The killer frisbees were originally introduced from the U.S.A. by the Department of Social Welfare and the Catholic Education Board to control kids playing on the streets in Naenae. According to one Mr Loonmud, a welfare worker, the frisbees were expected to die out once the problem was eliminated. At first all went well as the frisbees sliced through the Valley's juvenile population. But then, it seems, local members of the Sinn Fein (pronounced "spuc") mated some captured frisbees with the V8 Chev and Buick hubcaps common in the area. They trained the resultant strain to attack, not just kids who were an economic liability on the State, but anyone in whom they detected cerebral activity. "Virtually the only safe people in the Valley were the Irish," said a Sinn Fein member by the name of Dolmoun. "Even Frolman Caser lost an ear."page 41 page 42 page 43
The frisbees themsleves were finally driven out by local residents who banded together and marched in a line up the valley wearing stiletto shoes, carrying ice-axes and singing: "Moolund, Moolund Uber Alles". A few frisbees escaped into the bush and it is believed to be these which made the attack on the V.U.W. Thingymbobbers. The only ones spared were Messrs T. Connell, J. O'Brien, R. O'Domlun (yes, he was there) and several law students. When interviewed by our raving reporter the survivors seemed too shocked by the incident to make any sort of coherent statement. Most of them giggled uncontrollably between comments like: "Begorrah, you should have seen those Proddies' heads roll..."

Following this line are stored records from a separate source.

(** * Motion model of the tilt-controlled robot simulator

    A shallow embedding of [simulator_server.py]: the command endpoint
    [receive_command] and the body of the [while running] loop of
    [simulate] (target velocity, velocity smoothing, integration,
    boundary bounce and the trail).

    Numbers.  The program mixes Python ints ([WIDTH], [ROBOT_SIZE],
    [robot_speed], the initial [robot_pos]) and floats ([0.6], [0.92],
    [0.1], [0.7], [0.5]).  Every number is embedded as an exact rational
    of [Q], a decimal literal [0.92] being the fraction [92/100]; the
    rounding of binary floating point is not modelled.  Equality of
    computed numbers is therefore [Qeq] ([==]); Leibniz equality is used
    where the program stores a constant or leaves a value untouched. *)

From Stdlib Require Import ZArith QArith Qabs Qround Lqa Lia List String Bool.
Import ListNotations.

Local Open Scope Q_scope.

(** ** Configuration (module level constants of the script) *)

Definition WIDTH : Z := 800.
Definition HEIGHT : Z := 600.
Definition ROBOT_SIZE : Z := 40.
Definition robot_speed : Z := 4.

(** Locals of [simulate] that are never reassigned. *)
Definition acceleration : Q := 0.6.
Definition max_speed : Q := inject_Z robot_speed.
Definition friction : Q := 0.92.
Definition max_trail : nat := 150.

(** ** Python built-ins used by the loop

    [min(a, b)] and [max(a, b)] return their first argument unless the
    second is strictly smaller (resp. larger); [abs] negates negatives. *)

Definition py_min (a b : Q) : Q := if Qlt_le_dec b a then b else a.
Definition py_max (a b : Q) : Q := if Qlt_le_dec a b then b else a.
Definition py_abs (x : Q) : Q := if Qlt_le_dec x 0 then - x else x.

(** ** Command store and ingestion endpoint *)

(** [request.args.get(key, default)]: the first value bound to [key]. *)
Fixpoint args_get (args : list (string * string)) (key default : string)
  : string :=
  match args with
  | [] => default
  | (k, v) :: rest => if String.eqb k key then v else args_get rest key default
  end.

Record Response := mkResponse { status : string; command : string }.

(** [receive_command]: returns the new value of the global
    [robot_command] and the JSON body (the timestamp is left out). *)
Definition receive_command (args : list (string * string)) : string * Response :=
  let cmd := args_get args "cmd" "S" in
  (cmd, mkResponse "success" cmd).

(** The five tokens the status page documents. *)
Definition valid_command (c : string) : Prop :=
  c = "F"%string \/ c = "B"%string \/ c = "L"%string \/ c = "R"%string
  \/ c = "S"%string.

(** ** Simulation state

    [robot_velocity] and [robot_pos] are two-element lists indexed by
    [0] and [1]; they are embedded as pairs.  [trail_points] only ever
    receives fresh copies ([old_pos.copy()]), so no aliasing arises. *)

Record SimState := mkState {
  robot_velocity : Q * Q;
  robot_pos : Q * Q;
  trail_points : list (Q * Q)
}.

Definition init_state : SimState :=
  mkState (0, 0) (inject_Z (WIDTH / 2), inject_Z (HEIGHT / 2)) [].

(** The loop index [i] of [for i in range(2)]. *)
Inductive axis := AxisX | AxisY.

Definition coord (i : axis) (p : Q * Q) : Q :=
  match i with AxisX => fst p | AxisY => snd p end.

(** ** One iteration of the loop *)

(** "Calculate target velocity based on command". *)
Definition target_vel (current_cmd : string) : Q * Q :=
  if String.eqb current_cmd "F" then (0, - max_speed)
  else if String.eqb current_cmd "B" then (0, max_speed)
  else if String.eqb current_cmd "L" then (- max_speed, 0)
  else if String.eqb current_cmd "R" then (max_speed, 0)
  else (0, 0).

(** "Accelerate towards target". *)
Definition accelerate (target v : Q) : Q :=
  if Qlt_le_dec v target then py_min target (v + acceleration)
  else if Qlt_le_dec target v then py_max target (v - acceleration)
  else v.

(** "Apply friction when no input". *)
Definition apply_friction (v : Q) : Q :=
  let v' := v * friction in
  if Qlt_le_dec (py_abs v') 0.1 then 0 else v'.
(** C8. A dead Adversary never triggers a collision, wherever it is (no
    assumption is made on its position, so it may coincide with the
    Player's).  Collision resolution on a game that holds the dead Adversary
    [d] returns, and score, lives and game-over flag come out as in the same
    game without [d].  Unless a collision with another Adversary takes a
    life (and resets the round), [d] is afterwards in its place, unchanged.
    When no alive Adversary is within reach, the whole game is unchanged. *)
Theorem dead_ghost_never_collides g rng pre d post :
  ghosts g = pre ++ d :: post → alive d = false →
  ∃ g' rng' g0' rng0',
    collision_logic g rng = Some (g', rng')
    ∧ collision_logic (set_ghosts g (pre ++ post)) rng = Some (g0', rng0')
    ∧ score g' = score g0' ∧ lives g' = lives g0' ∧ game_over g' = game_over g0'
    ∧ (lives g' = lives g → ghosts g' !! length pre = Some d)
    ∧ (Forall (λ gh, alive gh = false
                     ∨ within_reach (pos (p_actor (pacman g))) (pos (g_actor gh)) = false)
         (pre ++ post) →
       score g' = score g ∧ lives g' = lives g ∧ g' = g ∧ rng' = rng).
Proof.
  intros Hgs Hd. unfold collision_logic. simpl. rewrite Hgs.
  rewrite (collision_loop_skip _ pre d post _ _ Hd).
  pose proof (collision_loop_length (pos (p_actor (pacman g))) (pre ++ post) (score g)
                (respawn_timer g)) as Hlen.
  pose proof (collision_loop_none (pos (p_actor (pacman g))) (pre ++ post) (score g)
                (respawn_timer g)) as Hnone.
  destruct (collision_loop _ (pre ++ post) _ _) as [[[r sc] tm] hit]. simpl in Hlen.
  destruct hit.
  - do 2 match goal with |- context [reset_round ?g1 rng] =>
      destruct (reset_round_spec g1 rng) as (? & _ & ->) end.
    eexists _, _, _, _. split; [done |]. split; [done |]. simpl.
    split; [done |]. split; [done |]. split; [done |]. split; [intros; lia |].
    intros Hfar. by specialize (Hnone Hfar).
  - eexists _, _, _, _. split; [done |]. split; [done |]. simpl.
    split; [done |]. split; [done |]. split; [done |]. split.
    + intros _. apply list_lookup_middle. rewrite length_take_le; [done |].
      rewrite Hlen, length_app. lia.
    + intros Hfar. injection (Hnone Hfar) as -> -> ->.
      split; [done |]. split; [done |]. split; [| done].
      rewrite take_app_length, drop_app_length, <- Hgs. by destruct g.
Qed.
(** * differential: value/derivative pairs and their combinators

    A shallow embedding of [src/differential/differentiable.py] and of the
    constructors of [src/differential/functions.py] ([Sin] and [Cos] over
    [math.sin] and [math.cos] taken as variables).

    - Python floats are IEEE 754 binary64 numbers: the kernel's primitive
      floats.  [+], [-], [*] and unary [-] on floats never raise; [/] raises
      ZeroDivisionError on a zero divisor; [math.sqrt] raises ValueError on a
      negative argument.  [float ** int] is computed by the platform's C
      library, whose rounding is not fixed: it is a field of the host
      interface [Host].
    - A mapping ([value], [derivative]) is any Python callable: it may raise
      and it may have side effects.  Computations therefore live in a state
      and exception monad over the host's [World].
    - The right-hand operand of an arithmetic operator is a dynamically typed
      Python object ([operand]); the dispatch dicts are keyed by its exact
      runtime type.
    - No code of the module assigns a field of an instance after its
      construction: instances are values.

    The spec's DispatchError is Python's KeyError, its DivisionError is
    ZeroDivisionError and its DomainError is ValueError (the names the tests
    expect). *)

From Stdlib Require Import Floats ZArith List String Bool.
Import ListNotations.

(** ** Host: exceptions, runtime types, state *)

Inductive py_type : Type :=
| t_float
| t_int
| t_str
| t_NoneType
| t_Differentiable.

Inductive exn : Type :=
| KeyError (key : py_type)
| AttributeError (attr : string)
| TypeError
| ZeroDivisionError
| ValueError
| OverflowError
| Raised (name : string).

Class Host : Type := {
  World : Type;
  float_pow : float -> Z -> exn + float
}.

Section Embedding.

Context `{Host}.
(** * Safeguard-AI: the browser client and the risk-classification pipeline

    The first part embeds [frontend/js/app.js], the script that drives the
    two-call protocol ([/clarify], then [/analyze]) from the page.  The
    script is effectful: it reads and writes the page, talks to the server
    and raises alerts.  It is modelled in a state-and-exception monad over a
    [World] (the page plus the chronological trace of everything the script
    did), with the server given as a function from requests to outcomes.
    A submission is run to its end in one go: the user does not touch the
    page, and no second submission starts, while a request is pending.

    The second part ([Module Core]) is the classification pipeline of the
    specification (heuristic detector, semantic assessor, verdict arbiter).
    Its code is served by the Python backend and is not part of the
    JavaScript sources, so it is modelled from the specification. *)

From Stdlib Require Import ZArith String Ascii List DecimalString QArith Qcanon.
From stdpp Require Import gmap strings list.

Frisbees of variegated colours have also been spotted flitting through the bush round Whitby where they are believed to have broken into homes and interbred with the imitation Spode dinnersets which abound in the district. Others are rumoured to have mated with floppy hats in the Wairarapa.

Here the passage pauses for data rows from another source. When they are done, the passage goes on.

(** X8. A user who has just registered (new email, unused id) and
    presents a token that decodes to the new id is refused by the admin
    check and by both VIP listings, each time with status 403. *)
Theorem fresh_user_is_forbidden `{Collaborators} (cfg : Config) (db : DB)
    (email password name uuid salt token : pystr) (now later : datetime) :
  Mongo.find_one (user_email_is email) (users db) = None ->
  Mongo.find_one (user_id_is uuid) (users db) = None ->
  32%N ∉ token ->
  jwt_decode token (JWT_SECRET cfg) later = JwtPayload (Some uuid) ->
  let db' := (register cfg db email password name uuid salt now).2 in
  get_admin_user cfg db' (Some (u "Bearer " ++ token)) later
    = HTTPException 403 (u "Admin access required") /\
  exists user,
    get_current_user cfg db' (Some (u "Bearer " ++ token)) later = Ok user /\
    get_vip_today_bets db' user later
      = HTTPException 403 (u "VIP subscription required") /\
    get_vip_results db' user
      = HTTPException 403 (u "VIP subscription required").
Proof.
  intros Hnew Hid Hno Hdec db'.
  pose proof (register_then_current_user cfg db email password name uuid
                salt token now later Hnew Hid Hno Hdec) as Hcur.
  fold db' in Hcur. split.
  - unfold get_admin_user. by rewrite Hcur.
  - eexists. split; [exact Hcur|]. split; reflexivity.
Qed.

Lemma fresh_user_is_forbidden_witness :
  get_admin_user (H := Sample.libs) Sample.cfg
    (register (H := Sample.libs) Sample.cfg Sample.two_users
       (u "carol@example.com") (u "hunter2") (u "Carol")
       (u "carol-id") (u "s3") Sample.noon).2
    (Some (u "Bearer " ++ u "carol-id")) Sample.noon
  = HTTPException 403 (u "Admin access required").
Proof.
  assert (Hno : 32%N ∉ u "carol-id").
  { vm_compute. intros Hin.
    repeat (apply elem_of_cons in Hin as [Hin|Hin]; [discriminate|]).
    by apply elem_of_nil in Hin. }
  exact (proj1 (fresh_user_is_forbidden (H := Sample.libs) Sample.cfg
                  Sample.two_users (u "carol@example.com") (u "hunter2")
                  (u "Carol") (u "carol-id") (u "s3") (u "carol-id")
                  Sample.noon Sample.noon eq_refl eq_refl Hno eq_refl)).
Defined.

(** X9. Elevation lasts: once [verify_admin] has accepted the code, the
    admin check lets every later session of that user through, with no
    code asked again; until then it answers 403. *)
Theorem elevation_is_sticky `{Collaborators} (cfg : Config) (db : DB)
    (user : User) (token : pystr) (later : datetime) :
  Mongo.find_one (user_id_is (u_id user)) (users db) = Some user ->
  u_is_admin user = false ->
  32%N ∉ token ->
  jwt_decode token (JWT_SECRET cfg) later = JwtPayload (Some (u_id user)) ->
  get_admin_user cfg db (Some (u "Bearer " ++ token)) later
    = HTTPException 403 (u "Admin access required") /\
  get_admin_user cfg (verify_admin cfg db (ADMIN_CODE cfg) user).2
    (Some (u "Bearer " ++ token)) later
    = Ok (set_is_admin user).
Proof.
  intros Hfound Hnot Hno Hdec. unfold get_admin_user.
  rewrite !(get_current_user_bearer cfg _ token (u_id user) later Hno Hdec).
  rewrite Hfound, Hnot. split; [reflexivity|].
  unfold verify_admin. rewrite pystr_eqb_refl. cbn [negb snd users with_users].
  rewrite find_one_update_one by apply user_id_is_set_is_admin.
  by rewrite Hfound.
Qed.

Lemma elevation_is_sticky_witness :
  get_admin_user (H := Sample.libs) Sample.cfg
    (verify_admin Sample.cfg Sample.two_users (u "syndicate2024")
       Sample.bob).2
    (Some (u "Bearer " ++ u "bob-id")) Sample.noon
  = Ok (set_is_admin Sample.bob).
Proof.
  exact (proj2 (elevation_is_sticky (H := Sample.libs) Sample.cfg
                  Sample.two_users Sample.bob (u "bob-id") Sample.noon
                  eq_refl eq_refl no_blank_in_bob_id eq_refl)).
Defined.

The Minister of Lands, Mr Lundmoo, has rejected calls for the D.S.I.R. to mate broad-billed pelicans with ice-axes in an attempt to find a creature to eliminate the frisbees. "Next thing we'd have to destroy the ice-axes," he said.

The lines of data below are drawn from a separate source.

(* ===== verification/RocksDB.v ===== *)
(** * The storage engine as an interface

    RocksDB is a third-party crate: its contents are not part of this
    repository.  [RocksDB] lists the operations [src/src/new_index/db.rs] calls
    and [RocksDBLaws] the documented behaviour the indexer relies on: point
    reads see the last write, and an iterator over a database yields its
    entries in the order of the default bytewise comparator.  I/O errors, which
    the callers turn into panics or ignore, are outside the interface.
    [KvMap] is an instance, so every theorem proved against the laws can be
    evaluated on concrete databases. *)

From S2P Require Import Prelude.

Class RocksDB (D : Type) := {
  rdb_empty : D;
  rdb_get : D -> Bytes -> option Bytes;
  rdb_put : D -> Bytes -> Bytes -> D;
  rdb_delete : D -> Bytes -> D;
  (** the entries an iterator opened with [IteratorMode::From(k, Forward)], or
      with [prefix_iterator(k)] when no prefix extractor is set, yields *)
  rdb_iter_from : D -> Bytes -> list (Bytes * Bytes);
  (** the entries a raw iterator visits with [prev] after [seek_for_prev(k)] *)
  rdb_seek_for_prev : D -> Bytes -> list (Bytes * Bytes);
}.

(** Order of the entries of a forward and of a backward iterator. *)
Definition key_lt (x y : Bytes * Bytes) : Prop := bytes_lt x.1 y.1.
Definition key_gt (x y : Bytes * Bytes) : Prop := bytes_lt y.1 x.1.

Class RocksDBLaws (D : Type) `{!RocksDB D} : Prop := {
  get_empty k : rdb_get (rdb_empty : D) k = None;
  get_put (d : D) k v k' :
    rdb_get (rdb_put d k v) k' = if decide (k = k') then Some v else rdb_get d k';
  get_delete (d : D) k k' :
    rdb_get (rdb_delete d k) k' = if decide (k = k') then None else rdb_get d k';
  iter_from_sorted (d : D) s : StronglySorted key_lt (rdb_iter_from d s);
  iter_from_elem (d : D) s k v :
    (k, v) ∈ rdb_iter_from d s <-> rdb_get d k = Some v /\ bytes_le s k;
  seek_for_prev_sorted (d : D) s : StronglySorted key_gt (rdb_seek_for_prev d s);
  seek_for_prev_elem (d : D) s k v :
    (k, v) ∈ rdb_seek_for_prev d s <-> rdb_get d k = Some v /\ bytes_le k s;
}.

(** ** An instance: finite maps, iterated in key order *)

Definition key_le (x y : Bytes * Bytes) : Prop := bytes_le x.1 y.1.
#[export] Instance key_le_dec : RelDecision key_le.
Proof. intros x y. unfold key_le. apply _. Defined.
#[export] Instance key_le_total : Total key_le.
Proof. intros x y. unfold key_le. apply (total bytes_le). Qed.
#[export] Instance key_le_trans : Transitive key_le.
Proof. intros x y z. unfold key_le. apply (transitivity (R := bytes_le)). Qed.

Definition KvMap : Type := gmap Bytes Bytes.

Definition kv_entries (d : KvMap) : list (Bytes * Bytes) :=
  merge_sort key_le (map_to_list d).

#[export] Instance KvMap_RocksDB : RocksDB KvMap := {
  rdb_empty := (∅ : gmap Bytes Bytes);
  rdb_get d k := (d : gmap Bytes Bytes) !! k;
  rdb_put d k v := <[k := v]> (d : gmap Bytes Bytes);
  rdb_delete d k := delete k (d : gmap Bytes Bytes);
  rdb_iter_from d s := filter (fun x => bytes_le s x.1) (kv_entries d);
  rdb_seek_for_prev d s := reverse (filter (fun x => bytes_le x.1 s) (kv_entries d));
}.

Lemma kv_entries_elem (d : KvMap) k v : (k, v) ∈ kv_entries d <-> d !! k = Some v.
Proof.
  unfold kv_entries. rewrite (merge_sort_Permutation key_le). apply elem_of_map_to_list.
Qed.

Lemma StronglySorted_filter {A} (R : relation A) (P : A -> Prop) `{forall x, Decision (P x)} l :
  StronglySorted R l -> StronglySorted R (filter P l).
Proof.
  induction 1 as [|x l Hs IH Hf]; [constructor|].
  rewrite filter_cons. case_decide; [|done]. constructor; [done|].
  rewrite Forall_forall in Hf |- *. intros y [_ Hy]%list_elem_of_filter. by apply Hf.
Qed.

Lemma StronglySorted_impl_NoDup_fst (l : list (Bytes * Bytes)) :
  NoDup l.*1 -> StronglySorted key_le l -> StronglySorted key_lt l.
Proof.
  induction l as [|x l IH]; intros Hn Hs; [constructor|].
  cbn in Hn. apply NoDup_cons in Hn as [Hx Hn].
  apply StronglySorted_cons in Hs as [Hf Hs].
  constructor; [by apply IH|]. rewrite Forall_forall in Hf |- *. intros y Hy.
  specialize (Hf y Hy). unfold key_le, key_lt in *.
  apply bytes_le_lteq in Hf as [Hf|Hf]; [done|]. destruct Hx. rewrite Hf.
  by apply list_elem_of_fmap_2.
Qed.

Lemma kv_entries_sorted (d : KvMap) : StronglySorted key_lt (kv_entries d).
Proof.
  apply StronglySorted_impl_NoDup_fst.
  - unfold kv_entries. rewrite (merge_sort_Permutation key_le). apply NoDup_fst_map_to_list.
  - apply (StronglySorted_merge_sort key_le).
Qed.

Lemma StronglySorted_reverse_flip {A} (R : relation A) l :
  StronglySorted R l -> StronglySorted (flip R) (reverse l).
Proof.
  induction 1 as [|x l Hs IH Hf]; [constructor|].
  rewrite reverse_cons. apply StronglySorted_app_2; [|done|repeat constructor].
  intros y z Hy Hz. rewrite list_elem_of_singleton in Hz. subst z.
  rewrite Forall_forall in Hf. apply Hf. by rewrite elem_of_reverse in Hy.
Qed.

#[export] Instance KvMap_laws : RocksDBLaws KvMap.
Proof.
  split; cbn.
  - intros k. apply lookup_empty.
  - intros d k v k'. apply lookup_insert.
  - intros d k k'. apply lookup_delete.
  - intros d s. apply StronglySorted_filter, kv_entries_sorted.
  - intros d s k v. rewrite list_elem_of_filter, kv_entries_elem. cbn. tauto.
  - intros d s. apply (StronglySorted_reverse_flip key_lt).
    apply StronglySorted_filter, kv_entries_sorted.
  - intros d s k v. rewrite elem_of_reverse, list_elem_of_filter, kv_entries_elem. cbn. tauto.
Qed.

"There just aren't enough Ken Sullivan types around to do it."
And in a special Easter message from Christmas Island, the Minister of Defence, the Fanatically Right Honourable Mr Doolmun, said the problem was only temporary. "By the year 2400 every dinner plate, lightshade, Fred Dagg hat, hubcap, teacosy, Papal cap, spongecake and N.A.C. jet turbofan in the country will have some frisbee ancestry," he said. "By then, though, it will be so diluted that everything will be just dandy."
He rejected suggestions that the frisbees be sent back to the United States. "The Americans asked us to take the frisbees," he said. "If we want to remain a free and independent country we'd better do what they say."
(Every effort has been made to exclude factual accuracy from this article; however the author takes no responsibility for any truths which may inadvertantly have been included.)